■ **ACTIVITY**
Go to the line below containing "the conversion of" and print exactly from there through the line containing "destruct ((h <?", both included. Print nothing else.

Extracted records:
++++++++++

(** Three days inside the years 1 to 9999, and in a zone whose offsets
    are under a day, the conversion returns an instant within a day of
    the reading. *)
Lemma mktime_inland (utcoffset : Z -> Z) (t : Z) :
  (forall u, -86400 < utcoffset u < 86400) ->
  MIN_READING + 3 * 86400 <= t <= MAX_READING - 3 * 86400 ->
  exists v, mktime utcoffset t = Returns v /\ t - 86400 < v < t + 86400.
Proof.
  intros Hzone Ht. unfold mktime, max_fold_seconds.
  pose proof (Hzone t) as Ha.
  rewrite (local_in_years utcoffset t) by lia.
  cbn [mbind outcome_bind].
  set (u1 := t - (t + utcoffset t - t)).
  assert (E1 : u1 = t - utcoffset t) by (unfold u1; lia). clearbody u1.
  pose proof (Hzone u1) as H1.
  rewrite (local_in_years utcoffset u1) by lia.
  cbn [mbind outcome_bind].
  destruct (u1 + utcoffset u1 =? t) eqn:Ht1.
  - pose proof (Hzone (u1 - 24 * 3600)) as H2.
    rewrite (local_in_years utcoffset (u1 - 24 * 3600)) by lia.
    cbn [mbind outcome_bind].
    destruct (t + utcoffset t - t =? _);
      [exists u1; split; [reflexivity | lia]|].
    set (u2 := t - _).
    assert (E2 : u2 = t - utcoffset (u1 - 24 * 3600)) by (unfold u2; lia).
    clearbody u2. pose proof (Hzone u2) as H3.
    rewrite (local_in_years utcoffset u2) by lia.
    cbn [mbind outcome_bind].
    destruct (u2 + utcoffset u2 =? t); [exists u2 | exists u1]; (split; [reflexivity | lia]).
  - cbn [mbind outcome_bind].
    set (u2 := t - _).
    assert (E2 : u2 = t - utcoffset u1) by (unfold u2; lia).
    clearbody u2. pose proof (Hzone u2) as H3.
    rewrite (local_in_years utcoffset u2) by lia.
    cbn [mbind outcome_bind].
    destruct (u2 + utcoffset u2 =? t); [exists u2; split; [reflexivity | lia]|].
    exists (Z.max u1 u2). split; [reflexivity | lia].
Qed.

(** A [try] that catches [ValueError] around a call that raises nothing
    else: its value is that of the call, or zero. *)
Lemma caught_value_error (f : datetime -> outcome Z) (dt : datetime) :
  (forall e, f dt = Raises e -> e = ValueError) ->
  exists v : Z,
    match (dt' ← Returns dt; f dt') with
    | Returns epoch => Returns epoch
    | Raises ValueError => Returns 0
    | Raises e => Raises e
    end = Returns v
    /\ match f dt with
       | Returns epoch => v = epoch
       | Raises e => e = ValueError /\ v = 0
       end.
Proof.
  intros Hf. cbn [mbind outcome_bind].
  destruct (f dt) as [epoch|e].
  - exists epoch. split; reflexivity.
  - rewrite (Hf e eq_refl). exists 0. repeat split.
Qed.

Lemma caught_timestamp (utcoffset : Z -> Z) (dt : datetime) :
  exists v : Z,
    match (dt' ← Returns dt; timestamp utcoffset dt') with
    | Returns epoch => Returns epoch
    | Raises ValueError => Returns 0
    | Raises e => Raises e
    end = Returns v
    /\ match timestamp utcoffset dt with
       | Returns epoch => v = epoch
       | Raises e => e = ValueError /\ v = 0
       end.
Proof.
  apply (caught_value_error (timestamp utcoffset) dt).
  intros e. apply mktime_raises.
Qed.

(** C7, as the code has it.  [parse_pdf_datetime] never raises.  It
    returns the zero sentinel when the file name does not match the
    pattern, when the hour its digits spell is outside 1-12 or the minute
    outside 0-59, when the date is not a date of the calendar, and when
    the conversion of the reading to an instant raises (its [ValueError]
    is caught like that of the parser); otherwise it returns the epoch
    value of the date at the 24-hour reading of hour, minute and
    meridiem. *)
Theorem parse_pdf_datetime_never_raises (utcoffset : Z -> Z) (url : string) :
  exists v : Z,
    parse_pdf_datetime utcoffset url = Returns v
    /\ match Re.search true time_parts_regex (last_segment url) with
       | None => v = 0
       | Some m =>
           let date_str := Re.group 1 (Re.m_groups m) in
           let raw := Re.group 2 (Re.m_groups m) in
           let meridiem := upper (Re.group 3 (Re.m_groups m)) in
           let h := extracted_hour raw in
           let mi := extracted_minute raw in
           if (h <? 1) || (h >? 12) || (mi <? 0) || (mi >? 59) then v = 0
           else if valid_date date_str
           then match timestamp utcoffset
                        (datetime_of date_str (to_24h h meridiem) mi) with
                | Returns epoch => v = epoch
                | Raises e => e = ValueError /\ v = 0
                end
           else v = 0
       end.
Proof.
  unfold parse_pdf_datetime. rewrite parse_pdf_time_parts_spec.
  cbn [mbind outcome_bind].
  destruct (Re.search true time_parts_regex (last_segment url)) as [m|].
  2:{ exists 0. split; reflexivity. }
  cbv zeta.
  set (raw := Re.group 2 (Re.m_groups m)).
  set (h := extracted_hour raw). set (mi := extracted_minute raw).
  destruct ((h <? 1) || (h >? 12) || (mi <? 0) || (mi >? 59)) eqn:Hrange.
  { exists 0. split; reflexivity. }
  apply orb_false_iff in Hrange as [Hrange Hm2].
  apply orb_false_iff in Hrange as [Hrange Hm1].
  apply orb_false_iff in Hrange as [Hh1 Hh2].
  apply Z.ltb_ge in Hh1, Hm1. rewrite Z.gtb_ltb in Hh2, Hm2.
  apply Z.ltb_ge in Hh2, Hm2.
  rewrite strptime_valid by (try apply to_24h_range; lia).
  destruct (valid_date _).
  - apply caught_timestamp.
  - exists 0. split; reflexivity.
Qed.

++++++++++

■ **SOLUTION BELOW**
    the conversion of the reading to an instant raises (its [ValueError]
    is caught like that of the parser); otherwise it returns the epoch
    value of the date at the 24-hour reading of hour, minute and
    meridiem. *)
Theorem parse_pdf_datetime_never_raises (utcoffset : Z -> Z) (url : string) :
  exists v : Z,
    parse_pdf_datetime utcoffset url = Returns v
    /\ match Re.search true time_parts_regex (last_segment url) with
       | None => v = 0
       | Some m =>
           let date_str := Re.group 1 (Re.m_groups m) in
           let raw := Re.group 2 (Re.m_groups m) in
           let meridiem := upper (Re.group 3 (Re.m_groups m)) in
           let h := extracted_hour raw in
           let mi := extracted_minute raw in
           if (h <? 1) || (h >? 12) || (mi <? 0) || (mi >? 59) then v = 0
           else if valid_date date_str
           then match timestamp utcoffset
                        (datetime_of date_str (to_24h h meridiem) mi) with
                | Returns epoch => v = epoch
                | Raises e => e = ValueError /\ v = 0
                end
           else v = 0
       end.
Proof.
  unfold parse_pdf_datetime. rewrite parse_pdf_time_parts_spec.
  cbn [mbind outcome_bind].
  destruct (Re.search true time_parts_regex (last_segment url)) as [m|].
  2:{ exists 0. split; reflexivity. }
  cbv zeta.
  set (raw := Re.group 2 (Re.m_groups m)).
  set (h := extracted_hour raw). set (mi := extracted_minute raw).
  destruct ((h <? 1) || (h >? 12) || (mi <? 0) || (mi >? 59)) eqn:Hrange.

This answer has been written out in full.